Friday, February 13, 2015

Patience

The lesson I see most through Scripture is one of waiting upon the Lord.

Honestly, I have a hard time with timing.

Not getting something when I wanted it was always difficult for me. Im sure many can relate.

In my own stubbornness I was always sure I could handle what ever it is that I desire to engage in. Either I would already be quite familiar with it or I knew I could adapt to it quickly.

So so stubborn, but not in the sense of rebellion whereas I didn't want help with tackling a difficulty, but in the sense of independence where I thought I didn't need help. Kinda see what I mean?

Well moving on.

Recently I have had more than significant events take place that have left me with practically no earthly support.
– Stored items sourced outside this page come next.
(* ===== verification/HashType.v ===== *)
(** t_hash.c, the hash data type: fields and their values kept as a listpack,
    where each field is followed by its value, or as a hash table.

    A value found is a string or an integer ([setelem]), as [(vstr, vlen)] and
    [vll] in the code.  Whether a string is copied or taken over ([flags]) is
    left out, and so are the release of memory and the reference counts.  The
    parameters are those of SetType.v. *)
From stdpp Require Import gmap.
From S2P Require Import Prelude Endian Strnum Listpack Dict DictIter Element.

Definition hashDictType (dictSdsHash : list Z -> Z) : dictType (list Z) (list Z) :=
  DictType (list Z) (list Z) dictSdsHash id id dictSdsKeyCompare (fun _ _ _ => true) false false (fun _ => false) 0.

Inductive hashobj := HListpack (lp : list Z) | HHash (ht : dict (list Z) (list Z)).
Definition hash_enc (o : hashobj) : setenc := match o with HListpack _ => OBJ_ENCODING_LISTPACK | HHash _ => OBJ_ENCODING_HT end.

(** The iterator has the pointers to a pair, or the iterator of the hash table
    and its entry. *)
Inductive hashTypeIterator :=
| HiListpack (fptr vptr : option Z)
| HiHash (di : dictIterator (list Z) (list Z)) (de : option (dictEntry (list Z) (list Z))).
Inductive hash_what := OBJ_HASH_KEY | OBJ_HASH_VALUE.

Section hash_type.
Context (dictSdsHash : list Z -> Z) (resize : dictResizeEnable) (addr : bool -> Z) (junk : nat -> Z) (llbuf : list Z).
Context (hash_max_listpack_entries hash_max_listpack_value : Z).
Notation t := (hashDictType dictSdsHash).

Definition createHashObject : option hashobj := zl ← lpNew junk 0; Some (HListpack zl).

(** [lpLength] may write the number of entries it has counted. *)
Definition hashTypeLength (o : hashobj) : option (hashobj * Z) :=
  match o with
  | HListpack lp => '(n, lp) ← lpLength lp; Some (HListpack lp, n / 2)
  | HHash d => Some (o, dictSize d)
  end.

(** ** Reading *)

(** [lpGetValue], with the bytes of a string. *)
Definition lp_value (lp : list Z) (p : Z) : option setelem :=
  v ← lpGetValue lp p;
  match v with
  | LpInt val => Some (ElInt val)
  | LpStr off count => str ← rdn lp off count; Some (ElStr str)
  | LpBuf s => Some (ElStr s)
  end.

(** [lpFind] from the first entry, over every other entry: the place of a
    field. *)
Definition lp_find_field (zl field : list Z) : option (option Z) :=
  fptr ← lpFirst zl;
  match fptr with Some fptr => lpFind zl fptr field 1 | None => Some None end.

(** The value after a field. *)
Definition lp_after (zl : list Z) (fptr : Z) : option Z := vptr ← lpNext zl fptr; vptr.

Definition hashTypeGetFromListpack (zl field : list Z) : option (option setelem) :=
  fptr ← lp_find_field zl field;
  match fptr with
  | Some fptr => vptr ← lp_after zl fptr; v ← lp_value zl vptr; Some (Some v)
  | None => Some None
  end.

Definition hashTypeGetFromHashTable (d : dict (list Z) (list Z)) (field : list Z) : option (dict (list Z) (list Z) * option (list Z)) :=
  '(d, de) ← dictFind t resize d field;
  match de with
  | None => Some (d, None)
  | Some de => he ← entry_at d de; v ← dictGetVal he; Some (d, v)
  end.

(** A lookup may move a bucket of a hash table that is being rehashed. *)
Definition hashTypeGetValue (o : hashobj) (field : list Z) : option (hashobj * option setelem) :=
  match o with
  | HListpack zl => v ← hashTypeGetFromListpack zl field; Some (o, v)
  | HHash d => '(d, v) ← hashTypeGetFromHashTable d field; Some (HHash d, option_map ElStr v)
  end.

Definition hashTypeGetValueLength (o : hashobj) (field : list Z) : option (hashobj * Z) :=
  '(o, v) ← hashTypeGetValue o field;
  Some (o, match v with Some (ElStr vstr) => zlen vstr | Some (ElInt vll) => sdigits10 vll | None => 0 end).

Definition hashTypeExists (o : hashobj) (field : list Z) : option (hashobj * bool) :=
  '(o, v) ← hashTypeGetValue o field; Some (o, bool_decide (is_Some v)).

(** ** Iteration *)

Definition hashTypeInitIterator (subject : hashobj) : hashTypeIterator :=
  match subject with HListpack _ => HiListpack None None | HHash _ => HiHash (dictGetIterator 0) None end.

Definition hashTypeReleaseIterator (subject : hashobj) (hi : hashTypeIterator) : option unit :=
  match subject, hi with
  | HHash d, HiHash di _ => _ ← dictReleaseIterator addr di d; Some tt
  | _, _ => Some tt
  end.

(** The boolean is C_OK: there is a next pair. *)
Definition hashTypeNext (subject : hashobj) (hi : hashTypeIterator) : option (hashTypeIterator * bool) :=
  match subject, hi with
  | HListpack zl, HiListpack fptr vptr =>
      fptr ← (match fptr with
              | None => _ ← assert_ (bool_decide (vptr = None)); lpFirst zl
              | Some _ => vptr ← vptr; lpNext zl vptr
              end : option (option Z));
      match fptr with
      | None => Some (hi, false)
      | Some fptr => vptr ← lp_after zl fptr; Some (HiListpack (Some fptr) (Some vptr), true)
      end
  | HHash d, HiHash di _ =>
      '(_, di, de) ← dictNext addr d di;
      Some (HiHash di de, bool_decide (is_Some de))
  | _, _ => None
  end.

Definition hashTypeCurrentFromListpack (zl : list Z) (fptr vptr : option Z) (what : hash_what) : option setelem :=
  p ← (match what with OBJ_HASH_KEY => fptr | OBJ_HASH_VALUE => vptr end);
  lp_value zl p.

Definition hashTypeCurrentFromHashTable (de : option (dictEntry (list Z) (list Z))) (what : hash_what) : option (list Z) :=
  de ← de;
  match what with OBJ_HASH_KEY => dictGetKey de | OBJ_HASH_VALUE => v ← dictGetVal de; v end.

Definition hashTypeCurrentObject (subject : hashobj) (hi : hashTypeIterator) (what : hash_what) : option setelem :=
  match subject, hi with
  | HListpack zl, HiListpack fptr vptr => hashTypeCurrentFromListpack zl fptr vptr what
  | HHash _, HiHash _ de => ele ← hashTypeCurrentFromHashTable de what; Some (ElStr ele)
  | _, _ => None
  end.

(** An integer is printed ([sdsfromlonglong]). *)
Definition hashTypeCurrentObjectNewSds (subject : hashobj) (hi : hashTypeIterator) (what : hash_what) : option (list Z) :=
  e ← hashTypeCurrentObject subject hi what; elem_text llbuf e.

(** [while (hashTypeNext(hi) != C_ERR)] *)
Fixpoint hash_each {S} (fuel : nat) (subject : hashobj) (hi : hashTypeIterator) (body : hashTypeIterator -> S -> option S) (s : S) :
    option (hashTypeIterator * S) :=
  match fuel with
  | O => None
  | Datatypes.S fuel =>
      '(hi, more) ← hashTypeNext subject hi;
      if (more : bool) then s ← body hi s; hash_each fuel subject hi body s else Some (hi, s)
  end.

(** A bound of the number of turns. *)
Definition hash_turns (o : hashobj) : nat := match o with HListpack lp => length lp | HHash d => S (Z.to_nat (dictSize d)) end.

Definition hash_iterate {S} (subject : hashobj) (body : hashTypeIterator -> S -> option S) (s : S) : option S :=
  '(hi, s) ← hash_each (hash_turns subject) subject (hashTypeInitIterator subject) body s;
  _ ← hashTypeReleaseIterator subject hi;
  Some s.

(** ** Conversion *)

Definition hashTypeConvertListpack (o : hashobj) (enc : setenc) : option hashobj :=
  match enc with
  | OBJ_ENCODING_LISTPACK => Some o
  | OBJ_ENCODING_HT =>
      '(o, n) ← hashTypeLength o;
      let d := (dictExpand dictCreate n).1 in
      d ← hash_iterate o
        (fun hi d =>
           key ← hashTypeCurrentObjectNewSds o hi OBJ_HASH_KEY;
           value ← hashTypeCurrentObjectNewSds o hi OBJ_HASH_VALUE;
           '(d, ret) ← dictAdd t resize d key value;
           _ ← assert_ ret;
           Some d) d;
      Some (HHash d)
  | OBJ_ENCODING_INTSET => None
  end.

Definition hashTypeConvert (o : hashobj) (enc : setenc) : option hashobj :=
  match o with HListpack _ => hashTypeConvertListpack o enc | HHash _ => None end.

(** Whether a string of the arguments is too long, and their total length up
    to the first one that is. *)
Fixpoint args_sum (args : list (list Z)) (sum : Z) : Z * bool :=
  match args with
  | [] => (sum, false)
  | arg :: args =>
      let len := zlen arg in
      if hash_max_listpack_value <? len then (sum, true) else args_sum args (u64 (sum + len))
  end.

(** [args] are the arguments from [start] to [end]. *)
Definition hashTypeTryConversion (o : hashobj) (args : list (list Z)) : option hashobj :=
  match o with
  | HHash _ => Some o
  | HListpack zl =>
      let new_fields := zlen args / 2 in
      if hash_max_listpack_entries <? new_fields then
        o ← hashTypeConvert o OBJ_ENCODING_HT;
        match o with HHash d => Some (HHash (dictExpand d new_fields).1) | HListpack _ => None end
      else
        let '(sum, too_long) := args_sum args 0 in
        if too_long then hashTypeConvert o OBJ_ENCODING_HT
        else
          safe ← lpSafeToAdd (Some zl) sum;
          if negb safe then hashTypeConvert o OBJ_ENCODING_HT else Some o
  end.

(** ** Writing *)

Definition set_listpack (zl field value : list Z) : option (list Z * bool) :=
  fptr ← lp_find_field zl field;
  match fptr with
  | Some fptr =>
      vptr ← lp_after zl fptr;
      zl ← lp_not_null (lpReplace junk zl vptr value);
      Some (zl, true)
  | None =>
      zl ← lp_not_null (lpAppend junk zl field);
      zl ← lp_not_null (lpAppend junk zl value);
      Some (zl, false)
  end.

(** The boolean is the result: an update, not an insertion. *)
Definition hashTypeSet (o : hashobj) (field value : list Z) : option (hashobj * bool) :=
  o ← (if bool_decide (hash_enc o = OBJ_ENCODING_LISTPACK) && ((hash_max_listpack_value <? zlen field) || (hash_max_listpack_value <? zlen value))
       then hashTypeConvert o OBJ_ENCODING_HT else Some o);
  match o with
  | HListpack zl =>
      '(zl, update) ← set_listpack zl field value;
      '(o, n) ← hashTypeLength (HListpack zl);
      o ← (if hash_max_listpack_entries <? n then hashTypeConvert o OBJ_ENCODING_HT else Some o);
      Some (o, update)
  | HHash ht =>
      '(ht, de) ← dictAddRaw t resize ht field;
      match de with
      | Added de => ht ← dictSetVal t ht de value; ht ← dictSetKey t ht de field; Some (HHash ht, false)
      | Existing existing => ht ← dictSetVal t ht existing value; Some (HHash ht, true)
      | AddError => None
      end
  end.

Definition hashTypeDelete (o : hashobj) (field : list Z) : option (hashobj * bool) :=
  match o with
  | HListpack zl =>
      fptr ← lp_find_field zl field;
      match fptr with
      | Some fptr => '(zl, _) ← lpDeleteRangeWithEntry junk zl fptr 2; Some (HListpack zl, true)
      | None => Some (o, false)
      end
  | HHash d =>
      '(d, deleted) ← dictDelete t resize d field;
      Some (HHash (if deleted && htNeedsResize d then (dictResize resize d).1 else d), deleted)
  end.

(** ** Copies *)

Definition hashTypeDup (o : hashobj) : option hashobj :=
  match o with
  | HListpack zl => new_zl ← lpDup zl; Some (HListpack new_zl)
  | HHash d =>
      d ← hash_iterate o
        (fun hi d =>
           match hi with
           | HiHash _ de =>
               field ← hashTypeCurrentFromHashTable de OBJ_HASH_KEY;
               value ← hashTypeCurrentFromHashTable de OBJ_HASH_VALUE;
               '(d, _) ← dictAdd t resize d field value;
               Some d
           | HiListpack _ _ => None
           end) (dictExpand dictCreate (dictSize d)).1;
      Some (HHash d)
  end.
End hash_type.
And that's not because I couldn't find any but because I didn't want any.

I have felt as if I must overcome by my own mental fortitude rather than by the guide and comfort of others God has placed in my life.

But out of all the many many times I have faced discouragement and depression I have finally given up to God.

I can gladly say My stubborn heart of stone is much more tender and accepting of assistance. Divine and otherwise.

But in the back of my head it is still a huge struggle to just submit my feeling to conjecture by other people.

I risk being wrong and being corrected.

I even risk having my plans and timing changed.

But in all this I have found blessings and not the negative outcomes I had presupposed.
Having patience through these difficulties, as in suffering through them, has given me a new option.

Its not an option  to be right, or to be wrong but an option to simply let God choose in His time.

To not really act or try to succeed in my own plans, but really just Trust and Obey.

For me, gifts are hard to just receive, I push to attain them in my own efforts or to search them out and discover them with my own intellect.

But in the most valuable and difficult choices in life, ones that mold you and maybe another, God as a Father for his children wants to pick out the best gifts and present them to His waiting, patient child.